* [What the task asks]: Please print the entries below exactly, from the line with "replace (bn +" through the line with "destruct (decide (faddr", including both of those lines and leaving out all others.
[Information provided — start]
(** What an operation on the file may still use: [k] data blocks in the log,
    and as many free blocks. *)
Definition budget (sb : superblock) (a : atx) (m : gset Z) (k : nat) (l : list Z) : Prop :=
  slack c a m (k + ind l) /\ nfree sb (av a) (k + ind l) /\ bitmap_in sb m /\ (lat l 12 <> 0 -> lat l 12 ∈ m).

Lemma faddr_ind f l bn : NDIRECT <= bn -> faddr f l bn <> 0 -> lat l 12 <> 0.
Proof.
  unfold faddr, bslot, NDIRECT, slot. intros Hb. replace (bn <? 12) with false by (bool_goal; lia).
  replace (bn + 1 <? 13) with false by (bool_goal; lia). destruct (lat l 12 =? 0) eqn:E; [done|]. by b2p.
Qed.

(** Block [bn] of the file, added if necessary and with its place in the log. *)
Lemma wp_bmap_any s a m k p ip bn (Q : Z -> fs_t T U -> Prop) :
  fs_tx s a -> inodes s !! ip = Some p -> idev p = dev -> file_ok (sb s) (av a) (addrs p) ->
  0 <= bn < MAXFILE -> 1 <= aops a -> budget (sb s) a m (S k) (addrs p) ->
  (forall t a' m' l', fs_tx (with_addrs ip l' p t s) a' -> acap a' = acap a /\ ast a' = ast a /\ aops a' = aops a ->
     grown (sb s) (av a) (addrs p) (av a') l' -> faddr (av a') l' bn <> 0 -> faddr (av a') l' bn ∈ m' -> m ⊆ m' ->
     budget (sb s) a' m' k l' -> Q (faddr (av a') l' bn) (with_addrs ip l' p t s)) ->
  wp (bmap ip bn) Q s.
Proof.
  intros Hft Hip Hdev Hf Hbn Ho (Hsl & Hfr & Hbm & Hind) HQ. pose proof Hft as [Hrep Hok Hh Hd].
  destruct (decide (faddr (av a) (addrs p) bn = 0)) as [Hz|Hnz].
  - assert (1 <= need (addrs p) bn <= 1 + ind (addrs p))%nat as Hneed.
    { unfold need, ind. destruct (NDIRECT <=? bn), (lat (addrs p) 12 =? 0); simpl; lia. }
    set (k' := (S k + ind (addrs p) - need (addrs p) bn)%nat).
    eapply (wp_bmap_new s a m k' k' p ip bn); try done.
    + by replace (need (addrs p) bn + k')%nat with (S k + ind (addrs p))%nat by lia.
    + by replace (need (addrs p) bn + k')%nat with (S k + ind (addrs p))%nat by lia.
    + intros t a' m' l' [Brep Bok Bheld Bdirty Bpar Bgrown Baddr Bsub Bin Bind Bslack Bfree]. assert (k + ind l' <= k')%nat as Hk.
      { unfold k', need, ind in *. destruct Bgrown as [Hev _]. pose proof (ev_keep _ _ _ _ _ Hev 12 ltac:(done)) as Ek.
        change (lat (addrs p) 12 <> 0 -> lat l' 12 = lat (addrs p) 12) in Ek. pose proof (faddr_ind (av a') l' bn) as Hfi.
        destruct (NDIRECT <=? bn) eqn:Eb, (lat (addrs p) 12 =? 0) eqn:E, (lat l' 12 =? 0) eqn:E'; simpl; b2p; try lia; exfalso; tauto || lia. }
      apply (HQ t a' m' l'); try done; [constructor; try done; destruct Bpar as (_ & -> & _); done|].
      split; [|split; [|split]]; [eapply slack_weaken; [done|done|lia]|by eapply nfree_weaken| |done].
      intros b Hb. apply Bsub. by apply Hbm.
  - eapply wp_bmap_old; try done. intros t Ht. rewrite <- (with_addrs_same s ip p) by done.
    apply (HQ t a ({[ faddr (av a) (addrs p) bn ]} ∪ m) (addrs p)); try done.
    + split; [by apply evolved_refl|done].
    + set_solver.
    + set_solver.
    + split; [|split; [|split]].
      * apply slack_reserve. exact Hsl.
      * eapply nfree_weaken; [exact Hfr|lia].
      * intros b Hb. specialize (Hbm b Hb). set_solver.
      * intros H12. specialize (Hind H12). set_solver.
Qed.

(** The file system after [bs] was written at [off] of the file [l]. *)
Record wrote (s : fs_t T U) (a : atx) (l : list Z) (off : Z) (bs : list Z) (m : gset Z)
    (t : T) (a' : atx) (l' : list Z) : Prop := {
  wr_rep : tx_rep t a';
  wr_ok : fs_ok (sb s) (ast a) (av a');
  wr_held : aheld a' = ∅;
  wr_dirty : adirty a' = ∅;
  wr_par : acap a' = acap a /\ ast a' = ast a /\ aops a' = aops a;
  wr_ev : evolved (sb s) (av a) l (av a') l';
  wr_data : forall o, 0 <= o < MAXFILE * BSIZE -> filedata (av a') l' o = overlay off bs (filedata (av a) l) o;
  wr_blocks : forall o, off <= o < off + Z.of_nat (length bs) -> faddr (av a') l' (o / BSIZE) <> 0;
  wr_slack : exists m', m ⊆ m' /\ slack c a' m' 0;
}.

Definition with_file (ip : nat) (l : list Z) (p : inode) (t : T) (u : U) (s : fs_t T U) : fs_t T U :=
  Fs (sb s) (ic_lock s) (<[ip := set_addrs l p]> (inodes s)) t u.

Lemma with_file_same s ip p : inodes s !! ip = Some p -> with_file ip (addrs p) p (txs s) (um s) s = s.
Proof. intros H. destruct s as [sb0 lk inds t u]. unfold with_file. simpl in *. f_equal. apply list_insert_id. rewrite H. by destruct p. Qed.

Lemma wrote_nil s a m k p off : fs_tx s a -> file_ok (sb s) (av a) (addrs p) -> budget (sb s) a m k (addrs p) ->
  wrote s a (addrs p) off [] m (txs s) a (addrs p).
Proof.
  intros [Hrep Hok Hh Hd] Hf (Hsl & _). constructor; try done.
  - by apply evolved_refl.
  - intros o Ho. unfold overlay. by rewrite decide_False by (simpl; lia).
  - intros o Ho. simpl in Ho. lia.
  - exists m. split; [done|]. eapply slack_weaken; [done|done|lia].
Qed.

(** A chunk [b1] in block [off / BSIZE], then the rest [b2]. *)
Lemma wrote_cons s s2 a a1 l l1 off b1 b2 m m1 t a' l' :
  let bn := off / BSIZE in
  let a2 := t_upd (faddr (av a1) l1 bn) (splice (av a1 (faddr (av a1) l1 bn)) (off mod BSIZE) b1) a1 in
  fs_ok (sb s) (ast a1) (av a1) -> acap a1 = acap a /\ ast a1 = ast a /\ aops a1 = aops a -> sb s2 = sb s ->
  grown (sb s) (av a) l (av a1) l1 -> faddr (av a1) l1 bn <> 0 -> 0 <= off -> bn < MAXFILE ->
  off mod BSIZE + Z.of_nat (length b1) <= BSIZE -> m ⊆ m1 ->
  wrote s2 a2 l1 (off + Z.of_nat (length b1)) b2 m1 t a' l' -> wrote s a l off (b1 ++ b2) m t a' l'.
Proof.
  intros bn a2 Hok1 (Hp1 & Hp2 & Hp3) Esb [Hev1 Hc1] Hnz Hoff Hbn Hl Hm [Wrep Wok Wheld Wdirty Wpar Wev Wdata Wblk (m' & Wm & Wsl)].
  rewrite Esb in *. pose proof (layout_order _ _ (fo_layout _ _ _ Hok1)) as (? & ? & ? & ? & ?).
  assert (0 <= bn < MAXFILE) as Hbn' by (split; [by apply Z.div_pos|done]). pose proof (ev_ok _ _ _ _ _ Hev1) as Hf1.
  assert (evolved (sb s) (av a1) l1 (av a2) l1) as Hev2 by (by eapply put_evolved).
  constructor; try done.
  - change (ast a2) with (ast a1) in Wok. by rewrite <- Hp2.
  - cbn in Wpar. destruct Wpar as (-> & -> & ->). done.
  - eapply evolved_trans; [lia|exact Hev1|]. eapply evolved_trans; [lia|exact Hev2|done].
  - intros o Ho. rewrite Wdata by done. rewrite <- overlay_app. unfold overlay at 1 2. case_decide; [done|].
    transitivity (overlay off b1 (filedata (av a1) l1) o); [by eapply (put_filedata (sb s) (ast a1))|].
    unfold overlay. case_decide; [done|]. eapply grown_filedata; [split; [exact Hev1|exact Hc1]|done].
  - intros o Ho. rewrite length_app in Ho. destruct (decide (o < off + Z.of_nat (length b1))) as [Hlt|Hge]; [|apply Wblk; lia].
    replace (o / BSIZE) with bn.
    2:{ pose proof (Z.mod_pos_bound off BSIZE ltac:(done)). pose proof (Z.div_mod off BSIZE ltac:(done)) as Hdm. fold bn in Hdm.
        apply (Z.div_unique_pos o BSIZE bn (o - BSIZE * bn)); lia. }
    assert (faddr (av a2) l1 bn = faddr (av a1) l1 bn) as E by (by eapply put_faddr).
    unfold faddr at 1. rewrite (ev_keep _ _ _ _ _ Wev); fold (faddr (av a2) l1 bn); rewrite ?E; try done. by apply bslot_range.
  - exists m'. split; [set_solver|done].
Qed.

(** The bytes still to be written fit in [fuel] blocks. *)
Lemma wp_writei_loop v us ip fuel : forall s a m p src off n tot bs (Q : Z -> fs_t T U -> Prop),
  fs_tx s a -> inodes s !! ip = Some p -> idev p = dev -> file_ok (sb s) (av a) (addrs p) -> 1 <= aops a ->
  copy_rep (um s) v -> vbytes v (truth us) src bs -> n - tot = Z.of_nat (length bs) -> 0 <= tot -> n < 2^32 ->
  0 <= off -> off + (n - tot) <= MAXFILE * BSIZE ->
  (tot < n -> off mod BSIZE + (n - tot) <= Z.of_nat fuel * BSIZE) ->
  (tot < n -> 0 <= src /\ src + (n - tot) <= 2^64) ->
  budget (sb s) a m fuel (addrs p) ->
  (forall t u a' l', wrote s a (addrs p) off bs m t a' l' -> copy_rep u v -> Q (off + (n - tot)) (with_file ip l' p t u s)) ->
  wp (writei_loop fuel ip us src off n tot) Q s.
Proof.
  induction fuel as [|fuel IH]; intros s a m p src off n tot bs Q Hft Hip Hdev Hf Ho Hv Hbs Hlen Htot Hn Hoff Hend Hfuel Hsrc Hbud HQ;
    cbn [writei_loop]; pose proof (Z.mod_pos_bound off BSIZE ltac:(done)) as Hmod;
    destruct (tot <? n) eqn:E; b2p; cbn [negb]; try (exfalso; lia).
  1,3: apply wp_ret; replace off with (off + (n - tot)) by lia; rewrite <- (with_file_same s ip p) by done;
       apply (HQ _ _ a); [|done]; destruct bs; [by eapply wrote_nil|simpl in *; lia].
  set (r0 := n - tot) in *. assert (0 < r0) as Hr0 by lia. destruct (Hsrc ltac:(lia)) as [Hs0 Hs1].
  destruct (chunk_spec off r0 Hr0 Hoff) as (Hm & HmB & Hmm & _). fold (chunk off r0). set (k := chunk off r0) in *.
  assert (MAXFILE * BSIZE < 2^31) as Hmax by done.
  assert (off / BSIZE < MAXFILE) as Hbn by (apply Z.div_lt_upper_bound; [done|lia]). set (bn := off / BSIZE) in *.
  assert (0 <= bn < MAXFILE) as Hbn' by (split; [by apply Z.div_pos|done]).
  apply wp_bind, wp_gets. rewrite (inode_at_eq _ _ p) by done. apply wp_bind.
  eapply wp_bmap_any; try done. intros t1 a1 m1 l1 Hft1 Hpar1 Hg1 Hnz1 Hin1 Hsub1 Hbud1. rewrite Hdev.
  set (r := faddr (av a1) l1 bn) in *. set (s1 := with_addrs ip l1 p t1 s) in *.
  pose proof Hft1 as [Hrep1 Hok1 Hh1 Hd1]. pose proof (ev_ok _ _ _ _ _ (proj1 Hg1)) as Hf1.
  destruct (fl_data _ _ _ Hf1 (bslot bn)) as [Hdr _]; [by apply bslot_range|done|]. fold (faddr (av a1) l1 bn) r in Hdr.
  assert (can_read a1 r) as Hcr by (eapply (data_readable s1); [done|apply Hok1|done|done]).
  apply wp_bind. eapply (wp_bread s1 a1); [done|done|]. intros i t2 Hi Ht2.
  apply wp_bind. eapply wp_data; [exact Ht2|apply lookup_insert_eq|]. cbn [av t_hold].
  assert (length (av a1 r) = Z.to_nat BSIZE) as Hlr by apply Hok1.
  set (b1 := take (Z.to_nat k) bs). assert (Z.of_nat (length b1) = k) as Hl1 by (unfold b1; rewrite length_take; lia).
  assert (vbytes v (truth us) src b1) as Hb1 by (intros j x [Hj _]%lookup_take_Some; by apply Hbs).
  apply wp_bind, wp_on_um. eapply (copyin_law _ v us src k _ b1); [done|done|lia| |done|lia|].
  { rewrite length_bytes_at; unfold BSIZE in *; lia. }
  intros u1 Hu1. apply wp_bind, wp_on_tx. eapply tx_set_law; [exact Ht2|apply lookup_insert_eq|]. intros t3 Ht3. simpl.
  destruct Hbud1 as (Hsl1 & Hfr1 & Hbm1 & Hind1). pose proof (slack_room _ _ _ _ Hsl1) as Hroom.
  apply wp_bind, wp_on_tx. eapply (tx_log_write_law _ _ i r); [exact Ht3|apply lookup_insert_eq|apply Hcr|cbn in *; lia|cbn; lia|].
  intros t4 Ht4. apply wp_bind, wp_on_tx.
  eapply (tx_brelse_law _ _ i r); [exact Ht4|apply lookup_insert_eq|cbn; set_solver|]. intros t5 Ht5.
  rewrite t_upd_seq in Ht5 by done. set (a2 := t_upd r _ a1) in *.
  rewrite (wrap32_small (tot + k)), (wrap32_small (off + k)) by lia.
  match goal with |- wp _ _ ?x => change x with (with_file ip l1 p t5 u1 s) end. set (s2 := with_file ip l1 p t5 u1 s).
  assert (fs_ok (sb s) (ast a1) (av a2)) as Hok2.
  { apply fs_ok_put; [done| |right; lia]. apply splice_wf; [apply Hok1| |unfold BSIZE in *; lia].
    apply Forall_forall. intros x [j Hj]%list_elem_of_lookup. apply Hb1 in Hj. by eapply copy_bytes_law. }
  assert (length (drop (Z.to_nat k) bs) = Z.to_nat (r0 - k)) as Hl2 by (rewrite length_drop; lia).
  assert (k < r0 -> wrap64 (src + k) = src + k) as Hw by (intros; apply wrap64_small; lia).
  eapply (IH s2 a2 m1 (set_addrs l1 p) _ _ n (tot + k) (drop (Z.to_nat k) bs)); try done; try lia.
  - constructor; [done|done|done|]. cbn. rewrite Hd1. set_solver.
  - apply list_lookup_insert_eq. by eapply lookup_lt_Some.
  - by eapply (ev_ok _ _ _ _ _ (put_evolved (sb s) (ast a1) (av a1) l1 bn _ Hok1 Hf1 Hbn' Hnz1)).
  - cbn. lia.
  - intros j x Hj. pose proof (lookup_lt_Some _ _ _ Hj). rewrite lookup_drop in Hj. apply Hbs in Hj. rewrite Hw by lia.
    rewrite <- Hj. f_equal. lia.
  - intros Hlt. destruct (fuel_step off r0 fuel Hr0 Hoff (Hfuel ltac:(lia))) as [Hx|Hx]; fold k in Hx; lia.
  - split; [|split; [|split]]; [apply slack_upd, slack_in; done| |done|done].
    destruct Hfr1 as (fl & Hnd & Hle & Hfl). exists fl. splits; [done|done|]. intros b Hb. destruct (Hfl b Hb) as [Hr Hu].
    split; [done|]. cbn [av a2 t_upd]. rewrite used_other; [done|].
    destruct (BBLOCK_range _ _ b (fo_layout _ _ _ Hok1) Hr) as [_ Hx]. change (sb s1) with (sb s) in Hx. change (sb s2) with (sb s). lia.
  - intros t u a' l' Hwr Hu. replace (off + k + (n - (tot + k))) with (off + r0) by lia.
    assert (with_file ip l' (set_addrs l1 p) t u s2 = with_file ip l' p t u s) as ->.
    { unfold s2, with_file. cbn [inodes sb ic_lock]. f_equal. apply list_insert_insert_eq. }
    apply (HQ t u a' l'); [|done]. rewrite <- (take_drop (Z.to_nat k) bs). fold b1.
    eapply (wrote_cons s s2 a a1 _ l1 off b1); try done; [lia|]. rewrite Hl1. exact Hwr.
Qed.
[Information provided — finish]
* [Solved exercise]:
  replace (bn + 1 <? 13) with false by (bool_goal; lia). destruct (lat l 12 =? 0) eqn:E; [done|]. by b2p.
Qed.

(** Block [bn] of the file, added if necessary and with its place in the log. *)
Lemma wp_bmap_any s a m k p ip bn (Q : Z -> fs_t T U -> Prop) :
  fs_tx s a -> inodes s !! ip = Some p -> idev p = dev -> file_ok (sb s) (av a) (addrs p) ->
  0 <= bn < MAXFILE -> 1 <= aops a -> budget (sb s) a m (S k) (addrs p) ->
  (forall t a' m' l', fs_tx (with_addrs ip l' p t s) a' -> acap a' = acap a /\ ast a' = ast a /\ aops a' = aops a ->
     grown (sb s) (av a) (addrs p) (av a') l' -> faddr (av a') l' bn <> 0 -> faddr (av a') l' bn ∈ m' -> m ⊆ m' ->
     budget (sb s) a' m' k l' -> Q (faddr (av a') l' bn) (with_addrs ip l' p t s)) ->
  wp (bmap ip bn) Q s.
Proof.
  intros Hft Hip Hdev Hf Hbn Ho (Hsl & Hfr & Hbm & Hind) HQ. pose proof Hft as [Hrep Hok Hh Hd].
  destruct (decide (faddr (av a) (addrs p) bn = 0)) as [Hz|Hnz].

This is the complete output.